1° Travailler ou avoir travaillé dans un des établissements mentionnés ci-dessus et figurant sur une liste établie par arrêté des ministres chargés du travail, de la sécurité sociale et du budget, pendant la période où y étaient fabriqués ou traités l'amiante ou des matériaux contenant de l'amiante.

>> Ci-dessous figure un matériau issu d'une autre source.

(** X23. How loaded credentials reach the API server. With a context
    from a kubeconfig file the HTTP client presents the client
    certificate and the outbound request carries exactly the tunnelled
    headers, no bearer token. With a service-account context the client
    presents no certificate and skips server verification, and a
    non-empty token is sent as the only [Authorization] value. *)
Theorem credentials_reach_the_server
    (CanonicalMIMEHeaderKey : string → string)
    (path : string) (c : Agent.kubeContext)
    (req : OpenHTTPTunnelRequest) (httpRequest : HTTP.Request) :
  loadKubernetesSecurity path = Agent.Returns (Some c) →
  let tls := HTTP.TLSClientConfig (HTTP.Transport_ (Agent.make_client c)) in
  let sent := Agent.outbound CanonicalMIMEHeaderKey c req httpRequest in
  (is_Some (files !! path) →
   (∃ cert, Agent.clientCert c = Some cert ∧ TLS.Certificates tls = [cert])
   ∧ HTTP.RequestHeader sent
     = Agent.add_headers CanonicalMIMEHeaderKey (req_headers req)
         (HTTP.RequestHeader httpRequest))
  ∧ (files !! path = None →
     TLS.Certificates tls = []
     ∧ TLS.InsecureSkipVerify tls = true
     ∧ (Agent.token c ≠ "" →
        HTTP.RequestHeader sent !! CanonicalMIMEHeaderKey "Authorization"
        = Some ["Bearer " +:+ Agent.token c])).
Proof.
  intros Hload tls sent.
  destruct (loadKubernetesSecurity_returns path (Some c) Hload)
    as (c' & [= <-] & Hkind).
  split.
  - intros [yaml Hfile].
    destruct Hkind as [(_ & [cert Hcert] & Htoken)|(Hnone & _)]; [|congruence].
    unfold tls, sent, Agent.outbound, Agent.make_client. simpl.
    rewrite Hcert, Htoken. simpl. split; [by exists cert|done].
  - intros Hnone.
    destruct Hkind as [([yaml Hfile] & _)|(_ & Hcert & _ & _ & Hins)];
      [congruence|].
    unfold tls, sent, Agent.outbound, Agent.make_client. simpl.
    rewrite Hcert, Hins. split; [done|]. split; [done|].
    intros Htoken. rewrite decide_True.
    + unfold HTTP.Header_Set. by rewrite lookup_insert_eq.
    + destruct (Agent.token c); [done|simpl; lia].
Qed.

End loading.

(** Witness for X18: the sample pod loads a context and no error. *)
Lemma loadServiceAccount_outcomes_witness :
  (is_Some (Some Samples.pod_context) ∧ (None : option Agent.error) = None)
  ∨ (Some Samples.pod_context = None ∧ is_Some (None : option Agent.error)).
Proof.
  destruct (loadServiceAccount_outcomes Samples.pem_plain Samples.parse_plain
              Samples.pod_files Samples.pod_environ) as (_ & _ & Hexcl).
  apply Hexcl. vm_compute. reflexivity.
Defined.

Example loadServiceAccount_without_PEM_panics :
  Agent.loadServiceAccount (λ _, None) Samples.parse_plain
    Samples.pod_files Samples.pod_environ
  = Panic "nil pointer dereference".
Proof. vm_compute. reflexivity. Qed.

Example kubeconfig_is_preferred :
  Agent.loadKubernetesSecurity Samples.toy_kubeconfig Samples.toy_current
    Samples.toy_names Samples.toy_find Samples.toy_read Samples.toy_base64
    Samples.toy_keypair Samples.pem_plain Samples.parse_plain
    (Samples.kubeconfig_files ∪ Samples.pod_files) Samples.pod_environ
    Serviceconfig.default_kubeconfig
  = Agent.Returns (Some Samples.toy_context)
  ∧ Agent.loadKubernetesSecurity Samples.toy_kubeconfig Samples.toy_current
      Samples.toy_names Samples.toy_find Samples.toy_read Samples.toy_base64
      Samples.toy_keypair Samples.pem_plain Samples.parse_plain
      Samples.pod_files Samples.pod_environ
      Serviceconfig.default_kubeconfig
    = Agent.Returns (Some Samples.pod_context)
  ∧ Agent.loadKubernetesSecurity Samples.toy_kubeconfig Samples.toy_current
      Samples.toy_names Samples.toy_find Samples.toy_read Samples.toy_base64
      Samples.toy_keypair Samples.pem_plain Samples.parse_plain
      ∅ Samples.pod_environ
      Serviceconfig.default_kubeconfig
    = Agent.Fatalf "No kubeconfig and no Kubernetes account found: %v".
Proof. repeat split; vm_compute; reflexivity. Qed.

(** Witness for X19: the sample kubeconfig. *)
Lemma kubeconfig_context_shape_witness :
  Samples.toy_current Samples.toy_config ∈ Samples.toy_names Samples.toy_config
  ∧ ∃ user cluster cert,
      Samples.toy_find Samples.toy_config (Samples.toy_current Samples.toy_config)
        = inl (user, cluster)
      ∧ Agent.username Samples.toy_context = Agent.user_Name user
      ∧ Agent.serverURL Samples.toy_context = Agent.Server cluster
      ∧ Agent.insecure Samples.toy_context = Agent.InsecureSkipTLSVerify cluster
      ∧ Agent.token Samples.toy_context = ""
      ∧ Agent.clientCert Samples.toy_context = Some cert
      ∧ (Agent.serverCA Samples.toy_context = None
         ↔ Agent.CertificateAuthorityData cluster = "").
Proof.
  apply (kubeconfig_context_shape Samples.toy_kubeconfig Samples.toy_current
           Samples.toy_names Samples.toy_find Samples.toy_base64
           Samples.toy_keypair Samples.pem_plain Samples.parse_plain
           Samples.toy_config Samples.toy_context).
  vm_compute. reflexivity.
Defined.

(** Witness for X20: a kubeconfig whose current context is not listed. *)
Lemma missing_current_context_is_fatal_witness :
  Agent.serverContextFromKubeconfig Samples.toy_kubeconfig Samples.toy_current
    Samples.toy_names Samples.toy_find Samples.toy_base64 Samples.toy_keypair
    Samples.pem_plain Samples.parse_plain
    {| Samples.toy_current := "prod"; Samples.toy_names := ["dev"] |}
  = Agent.Fatalf "Default context not found in kubeconfig".
Proof.
  apply (missing_current_context_is_fatal Samples.toy_kubeconfig
           Samples.toy_current Samples.toy_names Samples.toy_find
           Samples.toy_base64 Samples.toy_keypair Samples.pem_plain
           Samples.parse_plain
           {| Samples.toy_current := "prod"; Samples.toy_names := ["dev"] |}).
  simpl. intros Hin. apply list_elem_of_singleton in Hin. discriminate Hin.
Defined.

(** Witness for X21: no kubeconfig file, a mounted service account. *)
Lemma loaded_context_has_one_credential_witness :
  ∃ c', Some Samples.pod_context = Some c'
        ∧ ((is_Some (Samples.pod_files !! Serviceconfig.default_kubeconfig)
            ∧ is_Some (Agent.clientCert c') ∧ Agent.token c' = "")
           ∨ (Samples.pod_files !! Serviceconfig.default_kubeconfig = None
              ∧ Agent.clientCert c' = None
              ∧ Agent.username c' = "ServiceAccount"
              ∧ is_Some (Agent.serverCA c')
              ∧ Agent.insecure c' = true)).
Proof.
  apply (loaded_context_has_one_credential Samples.toy_kubeconfig
           Samples.toy_current Samples.toy_names Samples.toy_find
           Samples.toy_read Samples.toy_base64 Samples.toy_keypair
           Samples.pem_plain Samples.parse_plain
           Samples.pod_files Samples.pod_environ
           Serviceconfig.default_kubeconfig (Some Samples.pod_context)).
  vm_compute. reflexivity.
Defined.
(** ** The step value of the link *)



(** ** get_job_status without a usable JOBS_FILE *)

(** X20: when JOBS_FILE is missing, cannot be read or holds text that is not
    JSON, get_job_status does not raise: it answers that there are no jobs,
    and so does the Check Progress button pressed with no job id; neither
    writes anything. *)
Theorem get_job_status_without_index (w : world) :
  jobs_file w = None
  \/ (exists f, jobs_file w = Some f /\ (readable f = false \/ text f = NotJson)) ->
  get_job_status w = (Returned "No jobs found.", w)
  /\ check_progress EmptyString w = (Returned "No jobs found.", w).
Proof.
  intros Hbad.
  assert (Hempty : store w = Dict.empty).
  { unfold store, load_jobs, try_except, bind, open_read.
    destruct Hbad as [-> | (f & -> & Hf)]; [reflexivity|].
    destruct (readable f); [|reflexivity].
    destruct Hf as [Hr | ->]; [discriminate|reflexivity]. }
  assert (Hstatus : get_job_status w = (Returned "No jobs found.", w)).
  { unfold get_job_status. rewrite bind_load, Hempty. reflexivity. }
  split; [exact Hstatus|]. exact Hstatus.
Qed.

Lemma get_job_status_without_index_witness :
  get_job_status corrupt_world = (Returned "No jobs found.", corrupt_world)
  /\ check_progress EmptyString corrupt_world = (Returned "No jobs found.", corrupt_world).
Proof.
  apply (get_job_status_without_index corrupt_world).
  right. exists (mkDiskFile true NotJson). split; [reflexivity | right; reflexivity].
Defined.

(** ** step_outputs under mark_step_complete *)

Lemma length_set_mem (d : Dict.t string) (k v : string) :
  Dict.mem d k = true -> length (Dict.set d k v) = length d.
Proof.
  unfold Dict.mem. induction d as [|[k' v'] d IH]; cbn [Dict.get Dict.set].
  - discriminate.
  - destruct (String.eqb k k'); [reflexivity|].
    intros Hmem. cbn [length]. now rewrite IH.
Qed.

(** X21: mark_step_complete writes step_outputs under the name of the current
    step only: the outputs recorded under other names are kept.  step_outputs
    is keyed by step name, so when the name of the current step already has
    an output (the name occurs earlier in the pipeline), that output is
    replaced and no entry is added. *)
Theorem mark_step_complete_step_outputs (job_id output_filename now1 now2 : string)
    (w : world) (job : Job) (step_name : string) :
  Dict.get (store w) job_id = Some job ->
  nth_error (pipeline job) (current_step job) = Some step_name ->
  exists job',
    Dict.get (store (snd (mark_step_complete job_id output_filename now1 now2 w))) job_id
    = Some job'
    /\ Dict.get (step_outputs job') step_name
       = Some (if nonempty output_filename then output_filename
               else placeholder job_id (current_step job))
    /\ (forall other, other <> step_name ->
          Dict.get (step_outputs job') other = Dict.get (step_outputs job) other)
    /\ (Dict.mem (step_outputs job) step_name = true ->
        length (step_outputs job') = length (step_outputs job)).
Proof.
  intros Hget Hnth.
  exists (advanced_job job_id output_filename now1 now2 step_name job).
  rewrite (mark_step_store job_id output_filename now1 now2 w job step_name Hget Hnth).
  split; [apply DictFacts.get_set_eq|].
  unfold advanced_job; cbn [step_outputs].
  split; [apply DictFacts.get_set_eq|].
  split; [intros other Hne; now apply DictFacts.get_set_ne|].
  apply length_set_mem.
Qed.
(** * neural_server.py: the heuristic combat policy and the connection handler

    A shallow embedding of [heuristic_policy], [handle_connection] and the
    accept loop of [main], together with the properties of the decision
    service that are stated about them. *)

From Stdlib Require Import ZArith List String Ascii Bool Lia.
From Stdlib Require Import Strings.Byte.
From Stdlib Require Import Floats.SpecFloat.
From Stdlib Require Import Sorting.Permutation.
Import ListNotations.

Local Open Scope Z_scope.
Local Open Scope string_scope.
Local Open Scope list_scope.

(** ** Python values and exceptions *)

(** What [json.loads] can produce: [None], [bool], [int], [float], [str],
    [list] and [dict].  A dict is kept as its list of items; a lookup takes the
    first item with the key. *)
#[warnings="-register-all"] Inductive value : Type :=
| VNone
| VBool (b : bool)
| VInt (n : Z)
| VFloat (f : spec_float)
| VStr (s : string)
| VList (items : list value)
| VDict (fields : list (string * value)).

(** The exception classes that occur.  [KeyboardInterrupt] and [SystemExit]
    derive from [BaseException] only; every other class derives from
    [Exception]. *)
Inductive exn : Type :=
| AttributeError
| TypeError
| KeyError
| ValueError
| OSError
| KeyboardInterrupt
| SystemExit
| UserError (name : string).

Definition is_Exception (e : exn) : bool :=
  match e with
  | KeyboardInterrupt | SystemExit => false
  | _ => true
  end.

Inductive result (A : Type) : Type :=
| Ret (a : A)
| Raise (e : exn).
Arguments Ret {A} a.
Arguments Raise {A} e.

Definition rbind {A B : Type} (r : result A) (k : A -> result B) : result B :=
  match r with
  | Ret a => k a
  | Raise e => Raise e
  end.

Notation "x <-- r ;; k" := (rbind r (fun x => k))
  (at level 61, r at next level, right associativity).

(** ** Numbers

    A Python [int] is unbounded, a [float] is a binary64.  Python compares an
    int with a float by their exact values, so both are read as extended
    dyadic numbers [m * 2^e]. *)
Inductive xreal : Type :=
| XNaN
| XInf (negative : bool)
| XFin (m e : Z).

Definition xreal_of_float (f : spec_float) : xreal :=
  match f with
  | S754_zero _ => XFin 0 0
  | S754_infinity s => XInf s
  | S754_nan => XNaN
  | S754_finite s m e => XFin (if s then Zneg m else Zpos m) e
  end.

(** [bool] is a subclass of [int]: [True] is 1 and [False] is 0. *)
Definition as_number (v : value) : option xreal :=
  match v with
  | VBool b => Some (XFin (Z.b2z b) 0)
  | VInt n => Some (XFin n 0)
  | VFloat f => Some (xreal_of_float f)
  | _ => None
  end.

Definition xcompare (a b : xreal) : option comparison :=
  match a, b with
  | XNaN, _ | _, XNaN => None
  | XInf s1, XInf s2 =>
      Some (match s1, s2 with
            | true, false => Lt
            | false, true => Gt
            | _, _ => Eq
            end)
  | XInf s, XFin _ _ => Some (if s then Lt else Gt)
  | XFin _ _, XInf s => Some (if s then Gt else Lt)
  | XFin m1 e1, XFin m2 e2 =>
      let e := Z.min e1 e2 in
      Some (Z.compare (m1 * 2 ^ (e1 - e)) (m2 * 2 ^ (e2 - e)))
  end.

Inductive cmp_op : Type := OpLt | OpLe | OpGt | OpGe.

(** Every ordering comparison with a NaN is false. *)
Definition holds (op : cmp_op) (c : option comparison) : bool :=
  match op, c with
  | OpLt, Some Lt => true
  | OpLe, Some (Lt | Eq) => true
  | OpGt, Some Gt => true
  | OpGe, Some (Gt | Eq) => true
  | _, _ => false
  end.

(** [v op k] for an int literal [k]: defined on numbers, [TypeError] on
    [None], [str], [list] and [dict]. *)
Definition py_cmp (op : cmp_op) (v : value) (k : Z) : result bool :=
  match as_number v with
  | Some x => Ret (holds op (xcompare x (XFin k 0)))
  | None => Raise TypeError
  end.

Definition py_abs (v : value) : result value :=
  match v with
  | VBool b => Ret (VInt (Z.b2z b))
  | VInt n => Ret (VInt (Z.abs n))
  | VFloat f => Ret (VFloat (SFabs f))
  | _ => Raise TypeError
  end.

(** ** Containers *)

Fixpoint lookup (key : string) (fields : list (string * value)) : option value :=
  match fields with
  | [] => None
  | (k, v) :: rest => if String.eqb k key then Some v else lookup key rest
  end.

Definition field_or (fields : list (string * value)) (key : string) (default : value)
  : value :=
  match lookup key fields with
  | Some v => v
  | None => default
  end.

(** [d.get(key, default)]: only a dict has the method. *)
Definition py_get (d : value) (key : string) (default : value) : result value :=
  match d with
  | VDict fields => Ret (field_or fields key default)
  | _ => Raise AttributeError
  end.

(** [d[key]] for a string key: [KeyError] on a dict without the key,
    [TypeError] on everything that is not a dict. *)
Definition py_getitem (d : value) (key : string) : result value :=
  match d with
  | VDict fields =>
      match lookup key fields with
      | Some v => Ret v
      | None => Raise KeyError
      end
  | _ => Raise TypeError
  end.

Fixpoint chars (s : string) : list value :=
  match s with
  | EmptyString => []
  | String c rest => VStr (String c EmptyString) :: chars rest
  end.

(** [for e in v]: the items of a list, the keys of a dict, the characters of
    a str; nothing else is iterable. *)
Definition py_iter (v : value) : result (list value) :=
  match v with
  | VList items => Ret items
  | VDict fields => Ret (map (fun kv => VStr (fst kv)) fields)
  | VStr s => Ret (chars s)
  | _ => Raise TypeError
  end.

Definition is_None (v : value) : bool :=
  match v with
  | VNone => true
  | _ => false
  end.
Lemma plot_distribution_zero_step_witness :
  gaze example_recording
  = Some (object_of (init NeonGaze scene_gaze_table))
  /\ fixations example_recording = Some (mkNeonEV fixation_table)
  /\ (Some from_gaze <> None \/ @None source <> None)
  /\ (video example_recording <> None \/ @None (Z * Z) <> None)
  /\ plot_distribution blank_numerics example_recording (Some from_gaze) None
       0 None None None None []
     = ([] ++ [subplots], Raised ZeroDivisionError).
Proof.
  assert (H1 : gaze example_recording
               = Some (object_of (init NeonGaze scene_gaze_table)))
    by reflexivity.
  assert (H2 : fixations example_recording = Some (mkNeonEV fixation_table))
    by reflexivity.
  assert (H3 : Some from_gaze <> None \/ @None source <> None)
    by (left; discriminate).
  assert (H4 : video example_recording <> None \/ @None (Z * Z) <> None)
    by (left; discriminate).
  split; [exact H1 |]. split; [exact H2 |]. split; [exact H3 |].
  split; [exact H4 |].
  exact (plot_distribution_zero_step blank_numerics example_recording _ _
           (Some from_gaze) None None None None None [] H1 H2 H3 H4).
Defined.

Lemma Z2f_pos z : 0 < z -> (0 < Z2f z)%Qc.
Proof.
  intros H. to_Q. change 0%Q with (inject_Z 0). rewrite <- Zlt_Qlt. exact H.
Qed.
(** C4, as the code has it. The validator counts a required table as
    present exactly when the store has a table of that name, as missing
    otherwise, and reports the dataset complete exactly when none is
    missing; it looks at no column. The columns are checked by the load from
    a workbook, before a table is stored: every required table in the store
    after such a load is a sheet of the workbook with its column names
    stripped and has every column its schema entry requires, the names
    compared without regard to case; and a load that succeeds leaves every
    required table in the store. *)
Theorem validator_counts_names (st : Parser.state) (book : Parser.workbook) :
  let v := Parser.validate_complete_dataset st in
  let st' := fst (Parser.load_from_excel st book) in
  (forall name,
      In name (Parser.present v)
      <-> In name (dict_keys Parser.required_sheets)
          /\ dict_mem (Parser.data st) name = true)
  /\ (forall name,
         In name (Parser.missing v)
         <-> In name (dict_keys Parser.required_sheets)
             /\ dict_mem (Parser.data st) name = false)
  /\ (Parser.complete v = true <-> Parser.missing v = [])
  /\ (forall name config df,
         dict_get Parser.required_sheets name = Some config ->
         dict_get (Parser.data st') name = Some df ->
         Spec.has_all_columns df config
         /\ exists sheet df0,
              dict_get book sheet = Some (Some df0) /\ df = Parser.strip_columns df0)
  /\ (Parser.success (snd (Parser.load_from_excel st book)) = true ->
      Parser.complete (Parser.validate_complete_dataset st') = true).
Proof.
  cbv zeta. unfold Parser.validate_complete_dataset.
  cbn [Parser.present Parser.missing Parser.complete].
  split; [| split; [| split; [| split]]].
  - intros name. apply filter_In.
  - intros name. rewrite filter_In, negb_true_iff. reflexivity.
  - destruct (filter _ _); cbn; split; congruence.
  - intros name config df Hconfig Hget.
    rewrite load_from_excel_data in Hget.
    apply required_sheet_config in Hconfig. destruct Hconfig as [Hconfig Hreq].
    apply scan_workbook_stored in Hget.
    destruct Hget as (config' & sheet & df0 & Hc & Hread & Hdf & Hcols).
    rewrite Hconfig in Hc. injection Hc as <-. split.
    + apply missing_columns_none, Hcols, Hreq.
    + exists sheet, df0. split; assumption.
  - intros Hsuccess. apply load_from_excel_success in Hsuccess.
    rewrite load_from_excel_data.
    rewrite filter_none; [reflexivity |].
    intros name Hname. apply negb_false_iff.
    unfold dict_keys in Hname. apply in_map_iff in Hname.
    destruct Hname as ([n config] & <- & Hin). cbn [fst].
    unfold Parser.required_sheets in Hin. apply filter_In in Hin.
    destruct Hin as [Hin Hreq].
    apply (scan_workbook_complete book n config Hsuccess Hin Hreq).
Qed.

(** C4, as the claim states it, fails: the folder of the example has a
    demand file with one of its three required columns; the load succeeds,
    and the validator counts the demand table as present and reports the
    dataset complete. *)
Lemma table_without_columns_counts_present :
  (exists answer,
      snd (Parser.load_from_folder Parser.init Examples.folder_short_demand) = Ok answer
      /\ Parser.success answer = true)
  /\ Parser.complete
       (Parser.validate_complete_dataset
          (fst (Parser.load_from_folder Parser.init Examples.folder_short_demand)))
     = true
  /\ In "Demand"
       (Parser.present
          (Parser.validate_complete_dataset
             (fst (Parser.load_from_folder Parser.init Examples.folder_short_demand))))
  /\ exists df config,
       dict_get
         (Parser.data (fst (Parser.load_from_folder Parser.init Examples.folder_short_demand)))
         "Demand" = Some df
       /\ dict_get Parser.SHEET_CONFIG "Demand" = Some config
       /\ Parser.missing_columns df config = ["TIME PERIOD"; "DEMAND"].
Proof.
  split; [eexists; split; vm_compute; reflexivity |].
  split; [vm_compute; reflexivity |].
  split; [vm_compute; auto |].
  eexists. eexists. repeat split; vm_compute; reflexivity.
Qed.

(** ** Transport modes *)

Lemma mode_capacity_default (mode : string) :
  mode <> "T1" -> mode <> "T2" -> mode_capacity mode = 30%Z.
Proof.
  intros H1 H2. unfold mode_capacity, TRANSPORT_MODES. cbn [dict_get].
  destruct (String.eqb_spec mode "T1"); [contradiction |].
  destruct (String.eqb_spec mode "T2"); [contradiction |]. reflexivity.
Qed.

L'exercice des activités de fabrication de matériaux contenant de l'amiante, de flocage et de calorifugeage à l'amiante de l'établissement doit présenter un caractère significatif ;

2° Avoir atteint l'âge de soixante ans diminué du tiers de la durée du travail effectué dans les établissements visés au 1°, sans que cet âge puisse être inférieur à cinquante ans ;

3° S'agissant des salariés de la construction et de la réparation navales, avoir exercé un métier figurant sur une liste fixée par arrêté conjoint des ministres chargés du travail, de la sécurité sociale et du budget. »

6. La chambre déduit de cette disposition que le salarié qui a travaillé dans l'un des établissements mentionnés à l'article 41 de la loi n° 98-1194 du 23 décembre 1998 et figurant sur une liste établie par arrêté ministériel pendant une période où y étaient fabriqués ou traités l'amiante ou des matériaux contenant de l'amiante, et se trouve, par le fait de l'employeur, dans une situation d'inquiétude permanente face au risque de déclaration à tout moment d'une maladie liée à l'amiante, subit un préjudice spécifique d'anxiété.

7. La disposition ainsi interprétée est applicable au litige.

8. Elle n'a pas déjà été déclarée conforme à la Constitution dans les motifs et le dispositif d'une décision du Conseil constitutionnel.

9. Cependant, d'une part, la question, ne portant pas sur l'interprétation d'une disposition constitutionnelle dont le Conseil constitutionnel n'aurait pas encore eu l'occasion de faire application, n'est pas nouvelle.

10. D'autre part, la disposition législative en cause telle qu'interprétée ne heurte aucun des principes constitutionnels invoqués dès lors que l'indemnisation du préjudice d'anxiété qui repose sur l'exposition des salariés au risque créé par leur affectation dans un établissement figurant sur une liste établie par arrêté où étaient fabriqués ou traités l'amiante ou des matériaux contenant de l'amiante, en premier lieu n'exclut pas toute cause d'exonération de responsabilité et en second lieu ne prive pas l'employeur d'un recours effectif dès lors notamment qu'il peut remettre en cause devant le juge compétent l'arrêté ministériel.

11. En conséquence, il n'y a pas lieu de renvoyer la question prioritaire de constitutionnalité au Conseil constitutionnel.

PAR CES MOTIFS, la Cour :

DIT N'Y AVOIR LIEU DE RENVOYER au Conseil constitutionnel la question prioritaire de constitutionnalité ;

Ainsi fait et jugé par la Cour de cassation, chambre sociale, et prononcé par le président en son audience publique du seize décembre deux mille vingt.